The adaptation of digestive enzymes to the diet: its physiological significance



Reproduction, Nutrition, Developpement 20(4b): 1217-1235



Digestive enzymes adapt to the diet when substrate intake is altered. An analysis of experimental works shows that this process includes many enzymes. The intestinal step of digestion is the most important in the enzyme breakdown of dietary components. In the first part of this paper, I have pooled the data on the adaptive potency of pancreatic and intestinal enzymes. When protein, carbohydrate and lipid digestions are considered successively, it is clear that the enzymes involved adapt to any change in substrate intake. For instance, when the amount of starch intake increases, the specific activity of pancreatic amylase is stimulated. At the same time, augmenting the disaccharide level leads to an increase in specific disaccharidase activity, and the absorption rate of some simple hydrolytic products, such as fructose, increases. It thus appears that altering the amount of starch intake leads to a parallel change in the activity of all the enzymes involved in the sequential hydrolysis of the dietary carbohydrates. The second part of the paper discusses the physiological significance of this adaptation in terms of utility to the animal.
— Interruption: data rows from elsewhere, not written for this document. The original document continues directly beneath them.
(** * Unity Clutter Cutter: the analysis engine of [find_unused.py]

    A shallow embedding of the functions of [find_unused.py] that locate the
    [Assets] directory, build the index of candidate assets, collect the
    files to search and look one identifier up in them, together with the
    properties of the specification that these functions decide.

    Conventions of the model.
    - A path is the list of its components below the filesystem root;
      [[]] is the root itself.  The directory given on the command line is
      taken in absolute, normalised form, so that [Path.resolve] returns it
      unchanged and [os.path.join root name] is [root ++ [name]].
    - The filesystem is a tree of directories and files, the same during
      the whole run; the order of the entries of a directory is the order in
      which [os.walk] lists them.  There are no symbolic links.
    - A component of a path names an entry of a directory.  The names [""],
      ["."] and [".."], which the system resolves to a directory, are no
      entries: a path that ends in one of them does not resolve here.  The
      program builds such a path only for a sidecar called [.meta],
      [..meta] or [...meta], and tests it only with
      [exists(p) and not isdir(p)], which is false either way.
    - What [open] and [read] do to a file is part of the file: whether it can
      be opened, and the text its bytes decode to under UTF-8, if any.
    - A Python [str] is a [string]; [str.lower] acts on the letters A-Z.
    - A [dict] is a [gmap]; the order of its items is not the order of
      insertion, which is of no account since the results of the searches
      are taken in the order of completion.
    - Console output (banner, progress bar, diagnostics, table) is left out. *)

From stdpp Require Import gmap strings list fin_maps.
From Stdlib Require Import Ascii String.

Set Warnings "-register-all".

Local Open Scope string_scope.
Local Open Scope list_scope.

(** ** Text primitives of Python used by the program *)

Module Text.

(** [s.startswith(pre)] *)
Fixpoint startswith (s pre : string) {struct pre} : bool :=
  match pre with
  | EmptyString => true
  | String a pre' =>
      match s with
      | EmptyString => false
      | String b s' => Ascii.eqb a b && startswith s' pre'
      end
  end.

(** [s.endswith(suf)]: [s] is [suf], or what follows its first character
    ends with [suf]. *)
Fixpoint endswith (s suf : string) : bool :=
  String.eqb s suf ||
  match s with
  | EmptyString => false
  | String _ s' => endswith s' suf
  end.

(** [sub in s] *)
Fixpoint contains (sub s : string) : bool :=
  startswith s sub ||
  match s with
  | EmptyString => false
  | String _ s' => contains sub s'
  end.

(** [s[:-n]] for [n > 0]: all but the last [n] characters. *)
Definition drop_last (n : nat) (s : string) : string :=
  String.substring 0 (String.length s - n) s.

Definition lower_ascii (c : ascii) : ascii :=
  let n := nat_of_ascii c in
  if (65 <=? n)%nat && (n <=? 90)%nat then ascii_of_nat (n + 32) else c.

(** [s.lower()] *)
Fixpoint lower (s : string) : string :=
  match s with
  | EmptyString => EmptyString
  | String c s' => String (lower_ascii c) (lower s')
  end.

(** The character class [[a-f0-9]]. *)
Definition is_guid_char (c : ascii) : bool :=
  let n := nat_of_ascii c in
  ((97 <=? n)%nat && (n <=? 102)%nat) || ((48 <=? n)%nat && (n <=? 57)%nat).

Fixpoint all_guid_chars (s : string) : bool :=
  match s with
  | EmptyString => true
  | String c s' => is_guid_char c && all_guid_chars s'
  end.

(** The pattern ["guid: ([a-f0-9]{32})"] matched at the start of [s]; the
    value is group 1. *)
Definition match_guid_here (s : string) : option string :=
  if startswith s "guid: " then
    let tok := String.substring 6 32 s in
    if (String.length tok =? 32)%nat && all_guid_chars tok then Some tok else None
  else None.

(** [re.search(r"guid: ([a-f0-9]{32})", s)]: the match at the leftmost
    position where the pattern matches, as [match.group(1)]. *)
Fixpoint re_search_guid (s : string) : option string :=
  match match_guid_here s with
  | Some tok => Some tok
  | None =>
      match s with
      | EmptyString => None
      | String _ s' => re_search_guid s'
      end
  end.

End Text.

(** ** The filesystem *)

Inductive exn : Type :=
  | FileNotFoundError
  | IsADirectoryError
  | PermissionError
  | UnicodeDecodeError.

Inductive result (A : Type) : Type :=
  | Ok (a : A)
  | Raise (e : exn).
Arguments Ok {A} a.
Arguments Raise {A} e.

(** A regular file: [can_open] says whether [open(path, "r")] succeeds,
    [utf8] is the text that [f.read()] returns, [None] when the bytes are
    not valid UTF-8. *)
Record fdata : Type := mk_fdata { can_open : bool; utf8 : option string }.

Inductive node : Type :=
  | File (d : fdata)
  | Dir (entries : list (string * node)).

Definition path : Type := list string.

Fixpoint entry (name : string) (es : list (string * node)) : option node :=
  match es with
  | [] => None
  | (n, x) :: es' => if String.eqb n name then Some x else entry name es'
  end.

Fixpoint lookup_node (n : node) (p : path) : option node :=
  match p with
  | [] => Some n
  | c :: p' =>
      match n with
      | File _ => None
      | Dir es =>
          match entry c es with
          | Some x => lookup_node x p'
          | None => None
          end
      end
  end.

Definition is_dir_node (n : node) : bool :=
  match n with Dir _ => true | File _ => false end.

(** [os.path.exists], [os.path.isdir] and [Path.is_dir] *)
Definition os_path_exists (fs : node) (p : path) : bool :=
  match lookup_node fs p with Some _ => true | None => false end.

Definition os_path_isdir (fs : node) (p : path) : bool :=
  match lookup_node fs p with Some x => is_dir_node x | None => false end.

Definition dirnames (es : list (string * node)) : list string :=
  fst <$> filter (λ e, is_dir_node (snd e) = true) es.

Definition filenames (es : list (string * node)) : list string :=
  fst <$> filter (λ e, is_dir_node (snd e) = false) es.

(** [os.walk] below a node, top-down: the directory itself, then the walk of
    each of its subdirectories in turn. *)
Fixpoint walk_node (top : path) (n : node) : list (path * list string * list string) :=
  match n with
  | File _ => []
  | Dir es =>
      (top, dirnames es, filenames es) ::
      flat_map (λ e, walk_node (top ++ [fst e]) (snd e)) es
  end.

(** [os.walk(top)]; a [top] that is no directory yields nothing. *)
Definition os_walk (fs : node) (top : path) : list (path * list string * list string) :=
  match lookup_node fs top with
  | Some n => walk_node top n
  | None => []
  end.

(** [open(p, "r", encoding="utf-8")] and [f.read()] *)
Definition open_text (fs : node) (p : path) : result fdata :=
  match lookup_node fs p with
  | None => Raise FileNotFoundError
  | Some (Dir _) => Raise IsADirectoryError
  | Some (File d) => if can_open d then Ok d else Raise PermissionError
  end.

Definition read_all (d : fdata) : result string :=
  match utf8 d with
  | Some s => Ok s
  | None => Raise UnicodeDecodeError
  end.

(** ** The program *)

(** File extensions to check for references. *)
Definition DEFAULT_EXTENSIONS_TO_CHECK : list string :=
  [".asset"; ".prefab"; ".mat"; ".unity"; ".shadergraph"; ".asmdef";
   ".controller"; ".overridecontroller"; ".vfx"].

(** The loop of [find_assets_dir].  The loop variable [current] is kept
    innermost component first: [current.parent] is then the tail, and
    [current.parent != current] holds exactly of a path that is not the
    root. *)
Fixpoint find_assets_dir_from (fs : node) (rcurrent : list string) : result path :=
  match rcurrent with
  | [] => Raise FileNotFoundError
  | _ :: rparent =>
      if os_path_isdir fs (rev rcurrent ++ ["Assets"])
      then Ok (rev rcurrent ++ ["Assets"])
      else find_assets_dir_from fs rparent
  end.

Definition find_assets_dir (fs : node) (start_path : path) : result path :=
  find_assets_dir_from fs (rev start_path).

(** [get_guid_from_meta]: an exception of [open] or [read] is caught (and
    printed), and the function then returns [None]. *)
Definition get_guid_from_meta (fs : node) (meta_file_path : path) : option string :=
  match open_text fs meta_file_path with
  | Raise _ => None
  | Ok f =>
      match read_all f with
      | Raise _ => None
      | Ok content => Text.re_search_guid content
      end
  end.

(** The body of the inner loop of [find_assets_to_check]. *)
Definition check_meta (fs : node) (root : path)
    (assets_to_check : gmap string path) (file : string) : gmap string path :=
  if Text.endswith file ".meta" then
    let asset_path := root ++ [Text.drop_last 5 file] in
    if os_path_exists fs asset_path && negb (os_path_isdir fs asset_path) then
      match get_guid_from_meta fs (root ++ [file]) with
      | Some guid => <[guid := asset_path]> assets_to_check
      | None => assets_to_check
      end
    else assets_to_check
  else assets_to_check.

Definition check_dir (fs : node) (assets_to_check : gmap string path)
    (w : path * list string * list string) : gmap string path :=
  let '(root, _, files) := w in
  fold_left (check_meta fs root) files assets_to_check.

Definition find_assets_to_check (fs : node) (dir_path : path) : gmap string path :=
  fold_left (check_dir fs) (os_walk fs dir_path) ∅.

(** The body of the inner loop of [collect_searchable_files]: the file is
    opened, and not read. *)
Definition collect_file (fs : node) (lowercase_extensions : list string) (root : path)
    (searchable_files : list path) (file : string) : list path :=
  if existsb (λ ext, Text.endswith (Text.lower file) ext) lowercase_extensions then
    let file_path := root ++ [file] in
    match open_text fs file_path with
    | Ok _ => searchable_files ++ [file_path]
    | Raise _ => searchable_files
    end
  else searchable_files.

Definition collect_dir (fs : node) (lowercase_extensions : list string)
    (searchable_files : list path) (w : path * list string * list string) : list path :=
  let '(root, _, files) := w in
  fold_left (collect_file fs lowercase_extensions root) files searchable_files.

Definition collect_searchable_files (fs : node) (assets_dir : path)
    (extensions_to_check : list string) : list path :=
  let lowercase_extensions := Text.lower <$> extensions_to_check in
  fold_left (collect_dir fs lowercase_extensions) (os_walk fs assets_dir) [].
Two situations are considered in which (i) the nutritional requirements are supplied by food or (ii) they are not supplied either because of a dietary or an enzyme deficiency. When the nutritional requirements, particularly that of protein, are met, adaptation is apparently not useful to the animal. Nevertheless, the role of this adaptation on the hydrolysis rate of different substrates can be supposed. When nutritional requirements are not met, some data show that enzyme adaptation may be advantageous to the animal. If dietary restriction is not too severe and thus the biosynthesis of all the enzymes markedly decreases, then digestive secretions would export considerable nitrogenous material into the gastrointestinal lumen; this material could be a substrate compensating for the essential components lacking in the diet. Any enzyme deficiency leading to substrate decrease is similar to a dietary deficiency. Many experimental studies have shown that in pancreatic deficiency the adaptive potency of the organism is responsible for establishing digestive compensation.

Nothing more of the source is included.